(Fortune) - Tech startups hopelessly addicted to Silicon Valley’s drug of choice face a reckoning now that they’ve been forced to quit cold turkey.
The end of the Federal Reserve’s zero-interest-rate policy, or ZIRP, represents a “generation-defining economic regime change” for a sector hooked on cheap, plentiful money, according to billionaire venture capitalist Chamath Palihapitiya.
Loss-making firms must now either sober up, get control of their costs, and stop burning cash or they won’t be around to profit from the $2-trillion-plus tsunami of government spending launched under President Joe Biden.
“The era of excess, abundance, and zero-interest-rate policy has come to an end,” wrote Palihapitiya in his annual letter to Social Capital’s limited partners published on Tuesday.
“Last year, we likened it to ending the best party in town—but instead of simply turning on the lights, the past year has been more akin to getting cold water thrown in our faces.”
That means founders will have to deliver tangible bottom-line earnings both before and, more important, after accounting for running costs of line items like interest, taxes, depreciation, and amortization.
Only then can they survive long enough to unlock opportunities on the horizon offered by the $1.2 trillion Bipartisan Infrastructure Law and the $738 billion Inflation Reduction Act, he argued.
“To founders, make no mistake.
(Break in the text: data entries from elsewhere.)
(** C15. Children: entering a subdocument and inserting a value of any type through the child mutator
    updates the subdocument inside the parent, headers of all levels included, as the insertion into a document does ([insertion_of]: the bytes
    of a regular expression are followed by three more, code with scope stops the process);
    the parent mutator inside the child refers to the updated document. *)
Theorem child_insert_refines (d : bson_doc AS) mut ctx pre k arr cpre crest rest key v :
  let ck := _mlib_str_view_chopnulls key in
  edits d mut ctx (pre ++ (k, subdoc arr (cpre ++ crest)) :: rest) ->
  Forall elem_wf (cpre ++ crest) -> zlen key <= object_limit -> storable v ->
  exists c, bson_mut_child d mut (at_pos mut pre ((k, subdoc arr (cpre ++ crest)) :: rest)) = Done c /\
  let r := _bson_insert_value d c (at_pos c cpre crest) key v in
  let stays d' c' it extra := unchanged d d' c c' (layer pre k arr rest :: ctx) (cpre ++ crest) it extra in
  match insertion_of v with
  | ins_value w => exists d' c' it, r = Done (d', c', it) /\
     (stays d' c' it (zlen (encode_elem (ck, w))) \/
      exists data parent off, c' = Child data parent off /\
       edits d' parent ctx (pre ++ (k, subdoc arr (cpre ++ (ck, w) :: crest)) :: rest) /\
       bson_mut_parent_iterator d' c' =
         Done (at_pos parent pre ((k, subdoc arr (cpre ++ (ck, w) :: crest)) :: rest)))
  | ins_bytes bs room => exists d' c' it, r = Done (d', c', it) /\
     (stays d' c' it (2 + zlen ck + (zlen bs + room)) \/
      exists data parent off filler, c' = Child data parent off /\ zlen filler = room /\
       mut_at d' parent ctx ((encode_body pre ++ elem_head (value_type (subdoc arr [])) k) ++
         frame (encode_body cpre ++ (elem_head (value_type v) ck ++ bs ++ filler) ++ encode_body crest) ++ encode_body rest))
  | ins_nothing => r = Done (d, c, at_pos c cpre crest)
  | ins_stops => r = Abort
  end.
Proof.
  intros ck He Hes Hkey Hv. destruct (child_edits d mut ctx pre k arr _ rest He Hes) as [Hc Hce].
  eexists. split; [exact Hc|]. set (c := Child _ _ _) in *.
  pose proof (insert_any d c _ cpre crest (at_pos c cpre crest) key v Hce (at_pos_ptr _ _ _) Hkey Hv) as Hi. cbv zeta.
  pose proof He as [_ Hwf]. rewrite Forall_app, Forall_cons in Hwf. destruct Hwf as (? & [? _] & ?).
  destruct (insertion_of v) as [w|bs room| |]; [| |exact Hi..]; destruct Hi as (d' & c' & it & E & Hcase); exists d', c', it; (split; [exact E|]).
  - destruct Hcase as [Hun | (He' & Hsh & _ & _)]; [by left|right].
    subst c. destruct c' as [|data parent off|]; simpl in Hsh; try done. destruct Hsh as (<- & _ & _).
    exists data, parent, (4 + zlen (encode_body pre)). split; [done|].
    split; [by eapply parent_edits | by eapply parent_iterator_at].
  - destruct Hcase as [Hun | (Hsh & _ & filler & Hz & Hm)]; [by left|right].
    subst c. destruct c' as [|data parent off|]; simpl in Hsh; try done. destruct Hsh as (<- & _ & _).
    exists data, parent, (4 + zlen (encode_body pre)), filler. split_and!; [done|done|]. simpl in Hm. by destruct Hm as (_ & _ & Hm).
Qed.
A company’s success will be judged by its profits and market leadership—not faux ‘profitability’ metrics or your ability to latch your company on to the latest trend or fad,” he wrote.
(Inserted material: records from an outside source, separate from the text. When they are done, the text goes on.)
(** The [MsgHeader] written into the (indeterminate) array [chars]. *)
Definition msg_header (chars : list byte) (total_size req_id op : Z) : outcome (exn + list byte) :=
  let fields :=
    let! _ := dbuf_write_int_le int32_t (s32 total_size) in
    let! _ := dbuf_write_int_le int32_t (s32 req_id) in
    let! _ := dbuf_write_int_le int32_t (s32 0) in
    dbuf_write_int_le int32_t (s32 op) in
  let* (dbuf, r) := fields (mk_dbuf chars 0 0) in
  Done (match r with inl e => inl e | inr _ => inr (_buffer dbuf) end).

Definition send_message {M} `{MessageType M} (req_id : Z) (cont : M) : task unit :=
  let! content_buffers := lift (message_buffers cont) in
  let content_size := zlen (concat content_buffers) in
  let chars := replicate 16 x00 in
  let total_size := u64 (zlen chars + content_size) in
  let! header := lift (msg_header chars total_size req_id (opcode cont)) in
  match header with
  | inl e => throw e
  | inr header =>
      let! _ := write_all (header ++ concat content_buffers) in
      co_return tt
  end.

(** [resize_and_overwrite] with the copy of the first bytes of the buffer. *)
Definition resize_and_overwrite (ret : bson_doc AS) (len : Z) (src : list byte)
  : outcome (bson_doc AS * (exn + unit)) :=
  assert! 5 <=? len in
  let* (ret, r) := bson_doc_reserve ret (u32 len) in
  if r <? 0 then Done (ret, inl bad_alloc)
  else
    let* (ret, _) := doc_store ret (fun m =>
      let* m := wr_range m (_bson_document_data ret) (take (Z.to_nat len) src) in Done (m, 0)) in
    Done (ret, inr tt).

Definition any_section_read (a : AS) : co_task B (AS * any_section AS) := fun dbuf =>
  let* data := db_data dbuf in
  match data with
  | [] => throw (protocol_error "short read") dbuf
  | k :: _ =>
      let dbuf := db_consume dbuf 1 in
      let* data := db_data dbuf in
      if decide (k = x00) then
        if zlen data <? 5 then throw (protocol_error "short read") dbuf
        else
          match read_int_le uint32_t data with
          | inl e => throw e dbuf
          | inr (bson_len, _) =>
              if zlen data <? bson_len then throw (protocol_error "short read") dbuf
              else
                let* ret := _bson_new 5 a in
                let* (ret, r) := resize_and_overwrite ret bson_len data in
                match r with
                | inl e => throw e dbuf
                | inr _ =>
                    Done (db_consume dbuf bson_len, inr (bson_doc_get_allocator ret, any_body (mk_body ret)))
                end
          end
      else throw (protocol_error "unknown section kind") dbuf
  end.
Poor post-SPAC performance for companies he sponsored
His comments are noteworthy in part because Palihapitiya himself is one of the investors most associated with the very excesses in Silicon Valley he cited.
Palihapitiya earned the nickname “SPAC king” for bringing a number of high-risk startups to market via his special purpose acquisition companies.
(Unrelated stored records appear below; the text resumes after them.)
(* ===== verification/WireSpec.v ===== *)
(** * What the wire protocol accepts and how messages round trip

    An abstract parser of OP_MSG contents, the refinement of [recv_message] to
    it on arbitrary bytes, and the round trip of [send_message] with
    [recv_message] over any stream. *)
From Stdlib Require Import ZArith Lia.
From Stdlib Require Import Strings.Byte Strings.String.
From stdpp Require Import base numbers list sets.
From S2P Require Import Prelude.
From S2P Require Import Mem.
From S2P Require Import Types.
From S2P Require Import View.
From S2P Require Import Alloc.
From S2P Require Import Doc.
From S2P Require Import Wire.
Open Scope Z_scope.

(** ** The abstract parser *)

(** A result, an exception, an abort, or undefined behaviour. *)
Inductive parsed (A : Type) : Type :=
| p_ok (a : A)
| p_throw (e : exn)
| p_abort
| p_undef.
Arguments p_ok {A} a.
Arguments p_throw {A} e.
Arguments p_abort {A}.
Arguments p_undef {A}.

(** The little-endian value of the first four bytes. *)
Definition length_prefix (l : list byte) : Z :=
  match l with
  | b0 :: b1 :: b2 :: b3 :: _ => b2z b0 + 256 * b2z b1 + 65536 * b2z b2 + 16777216 * b2z b3
  | _ => 0
  end.

(** The documents are allocated while they are parsed, from [a]. *)
Section Parser.
Context {AS : Type} {HA : Allocator AS}.

(** What the allocator does for a received document of [n] bytes: it is asked for the bytes and their cookie, and the document
    is not received when it has none or when they are more than a size can say. *)
Definition document_allocation (a : AS) (n : Z) : option AS :=
  if INT32_MAX - 4 <? n then None
  else match mlib_allocate a (n + 4) with (a', Some _) => Some a' | (_, None) => None end.

(** The document of the first section and the remaining bytes, with the allocator after its allocation.  A length below
    the smallest document is an assertion failure, and the length of the empty
    document a store into the shared constant. *)
Definition parse_section (a : AS) (l : list byte) : parsed (AS * list byte * list byte) :=
  match l with
  | [] => p_throw (protocol_error "short read")
  | k :: l =>
      if decide (k = x00) then
        let n := length_prefix l in
        if (zlen l <? 5) || (zlen l <? n) then p_throw (protocol_error "short read")
        else if n <? 5 then p_abort
        else if n =? 5 then p_undef
        else match document_allocation a n with
             | Some a => p_ok (a, take (Z.to_nat n) l, drop (Z.to_nat n) l)
             | None => p_throw bad_alloc
             end
      else p_throw (protocol_error "unknown section kind")
  end.

Fixpoint parse_sections (fuel : nat) (tail_size : Z) (a : AS) (l : list byte) : parsed (AS * list (list byte)) :=
  match fuel with
  | O => p_ok (a, [])
  | S fuel =>
      if negb (zlen l >? tail_size) then p_ok (a, [])
      else
        match parse_section a l with
        | p_ok (a, d, l) =>
            match parse_sections fuel tail_size a l with
            | p_ok (a, ds) => p_ok (a, d :: ds)
            | other => other
            end
        | p_throw e => p_throw e
        | p_abort => p_abort
        | p_undef => p_undef
        end
  end.

(** A content: the flag bits, the sections, and the checksum when bit 0 is set. *)
Definition parse_content (a : AS) (l : list byte) : parsed (AS * list (list byte)) :=
  if zlen l <? 4 then p_throw (protocol_error "short read")
  else
    let flags := length_prefix l in
    parse_sections (S (length l)) (if Z.testbit flags 0 then 4 else 0) a (drop 4 l).

(** The allocator after the documents with the bodies [Bs], unless one is refused. *)
Fixpoint documents_allocation (a : AS) (Bs : list (list byte)) : option AS :=
  match Bs with
  | [] => Some a
  | B :: Bs => match document_allocation a (5 + zlen B) with Some a => documents_allocation a Bs | None => None end
  end.
End Parser.

(** ** Received documents *)

Section Received.
Context {AS : Type} {HA : Allocator AS} {HOK : AllocatorOk AS}.

(** The heap document holds the bytes [bs] at its start. *)
Record received (d : bson_doc AS) (bs : list byte) (cap : Z) : Prop := {
  rc_heap : heap_start <= b_base (doc_buf d);
  rc_static : is_static d = false;
  rc_data : _bson_document_data d = b_base (doc_buf d) + 4;
  rc_end : b_end (doc_buf d) = b_base (doc_buf d) + 4 + cap;
  rc_cap : cap + 4 <= INT32_MAX;
  rc_cookie : bytes_at (doc_buf d) (b_base (doc_buf d)) (le32 cap);
  rc_bytes : bytes_at (doc_buf d) (_bson_document_data d) bs }.

(** When the bytes are a framed document, it is a document in the sense of the
    owned documents. *)
Lemma received_frame d B cap : received d (frame B) cap -> doc_holds d B cap.
Proof.
  intros [? ? Hd ? ? Hc Hb]. apply holds_intro; try done. apply bytes_at_app.
  rewrite zlen_le32, <- Hd. done.
Qed.

(** The allocation of an empty document that is grown is the one of [document_allocation]. *)
Lemma static_realloc (a : AS) n d ok : _bson_realloc (mk_doc _bson_get_global_empty_doc_data static_block a) n = Done (d, ok) ->
  document_allocation a n = if ok then Some (_allocator d) else None.
Proof.
  unfold _bson_realloc, document_allocation, bson_doc_get_allocator, mlib_allocate. cbn [is_static _bson_document_data _allocator].
  rewrite Z.gtb_ltb. destruct (Z.ltb_spec (INT32_MAX - 4) n); [by intros [= _ <-]|].
  change (is_static _) with true. cbv iota. ostep.
  destruct (mlib_reallocate a None (n + 4) 0) as [a' [nb|]]; [|by intros [= _ <-]].
  destruct (_ <=? _); [|done]. destruct (_ <=? _); [|done].
  destruct (_bson_write_u32le _ _ _) as [[m1 p1]| |]; [|done..]. ostep.
  destruct (_bson_memcpy _ _ _ _) as [[m2 p2]| |]; [|done..]. ostep. by intros [= <- <-].
Qed.

Lemma resize_spec (a : AS) len src : 5 < len < UINT32_SPAN -> len <= zlen src ->
  let d0 := mk_doc _bson_get_global_empty_doc_data static_block a in
  match document_allocation a len with
  | None => exists d', resize_and_overwrite d0 len src = Done (d', inl bad_alloc)
  | Some a' => exists d' cap, resize_and_overwrite d0 len src = Done (d', inr tt) /\
      _allocator d' = a' /\ received d' (take (Z.to_nat len) src) cap
  end.
Proof.
  intros Hlen Hsrc d0. assert (doc_holds d0 [] 5) as Hd by by apply static_holds.
  unfold resize_and_overwrite. destruct (Z.leb_spec 5 len); [|lia]. rewrite u32_id by (unfold is_u32; lia).
  unfold bson_doc_reserve. rewrite (holds_capacity _ _ _ Hd). ostep. destruct (Z.leb_spec len 5); [lia|].
  destruct (realloc_spec d0 [] 5 len Hd ltac:(lia)) as (d1 & ok & E & Hok). rewrite (static_realloc _ _ _ _ E), E. ostep.
  destruct ok; [|by eexists]. cbn [negb]. destruct Hok as (Hs & r & Hd1 & Hr).
  rewrite (holds_capacity _ _ _ Hd1). ostep. rewrite s32_id by (pose proof (holds_room _ _ _ Hd1); destruct Hd1; unfold is_i32; rewrite ?zlen_nil in *; lia).
  destruct (Z.ltb_spec r 0); [lia|]. rewrite doc_store_heap by done.
  set (bs := take (Z.to_nat len) src).
  assert (zlen bs = len) as Hbs by (subst bs; unfold zlen in *; rewrite length_take; lia).
  pose proof (holds_end _ _ _ Hd1). pose proof (holds_data _ _ _ Hd1). pose proof (holds_cookie _ _ _ Hd1).
  pose proof (holds_home _ _ _ Hd1) as Hh. rewrite Hs in Hh. pose proof (holds_cap _ _ _ Hd1).
  destruct (wr_stored (doc_buf d1) (_bson_document_data d1) bs) as (m & -> & [A1 B1 E1 F1]); [lia..|].
  ostep. eexists _, r. split; [done|]. split; [done|].
  split; simpl; rewrite ?B1, ?E1; try done; [lia|]. apply F1; [done | rewrite zlen_le32; lia].
Qed.

Lemma new_empty (a : AS) : _bson_new 5 a = Done (mk_doc _bson_get_global_empty_doc_data static_block a).
Proof. done. Qed.

(** An empty document keeps the shared constant, into which the bytes are
    stored. *)
Lemma resize_empty (a : AS) d src : _bson_new 5 a = Done d -> resize_and_overwrite d 5 src = Undef.
Proof. intros [= <-]. done. Qed.
End Received.

(** ** Sections *)

Lemma length_prefix_range l : 0 <= length_prefix l < UINT32_SPAN.
Proof.
  destruct l as [|b0 [|b1 [|b2 [|b3 l]]]]; simpl; try lia.
  pose proof (b2z_range b0). pose proof (b2z_range b1). pose proof (b2z_range b2). pose proof (b2z_range b3). lia.
Qed.

Lemma read_4_prefix t l : sizeof t = 4%nat -> (4 <= length l)%nat ->
  read_int_le t l = inr (from_unsigned t (length_prefix l), drop 4 l).
Proof.
  intros Ht Hl. pose proof (length_prefix_range l) as Hn. destruct t as [w sg]. simpl in Ht. subst w.
  destruct l as [|b0 [|b1 [|b2 [|b3 l]]]]; [simpl in Hl; lia..|].
  change (drop 4 (b0 :: b1 :: b2 :: b3 :: l)) with l. cbn [length_prefix] in *.
  set (n := b2z b0 + 256 * b2z b1 + 65536 * b2z b2 + 16777216 * b2z b3) in *.
  pose proof (read_int_encoded (mk_int 4 sg) n l) as E.
  change (int_bytes (mk_int 4 sg) n) with (le32 (n mod 2 ^ 32)) in E.
  change (to_unsigned (mk_int 4 sg) n) with (n mod 2 ^ 32) in E.
  rewrite !Z.mod_small in E by (change (2 ^ 32) with UINT32_SPAN; lia). rewrite <- E.
  subst n. by rewrite le32_bytes.
Qed.

Lemma length_prefix_read l : (4 <= length l)%nat ->
  read_int_le uint32_t l = inr (length_prefix l, drop 4 l) /\ 0 <= length_prefix l < UINT32_SPAN.
Proof. intros Hl. split; [by apply (read_4_prefix uint32_t) | apply length_prefix_range]. Qed.

(** The sign does not touch the low bit. *)
Lemma signed_low_bit u : Z.testbit (from_unsigned int32_t u) 0 = Z.testbit u 0.
Proof.
  unfold from_unsigned. destruct (_ && _); [|done]. rewrite !Z.bit0_odd.
  change (span int32_t) with 4294967296. by rewrite Z.odd_sub, xorb_false_r.
Qed.

Section Refine.
Context {AS B : Type} {HA : Allocator AS} {HOK : AllocatorOk AS}.
Context {HB : DynamicBuffer B} {HBOK : DynamicBufferOk B}.

Definition body_of (d : bson_doc AS) : any_section AS := any_body (mk_body d).

Definition holds_bytes_of (bs : list byte) (d : bson_doc AS) : Prop := exists cap, received d bs cap.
The former Facebook executive used his own personal branding as a savvy investor to launch the SPAC gold rush with his October 2019 deal to bring Richard Branson’s space tourism startup, Virgin Galactic, to market.
Unfortunately, most of the companies he sponsored have performed poorly.
Virgin Galactic, Opendoor, and SoFi all trade well below the $10 per share he charged his SPAC investors.
The worst company he brought to market, Clover Health, failed to disclose it was the subject of inquiries by the Justice Department, and its shares are currently worth less than 80 cents each. Palihapitiya himself is now the target of a shareholder lawsuit.
In September, he was forced to unwind his largest-ever SPAC, Social Capital Hedosophia VI, which raised $1.15 billion in venture capital, as well as another smaller vehicle, $460 million in size, and return the money to investors.
In his letter, Palihapitiya blamed the party ending on a “perfect storm of pent-up demand colliding with a supply shock” following the pandemic that unleashed 40-year highs in inflation.
The Fed’s resulting withdrawal of ZIRP hurt loss-making startups in particular since higher borrowing costs automatically raise the discount rate applied by investors to value future cash flows.
“The mathematical truth of high interest rates is that it renders your company valueless,” he wrote.
This story was originally featured on Fortune.com.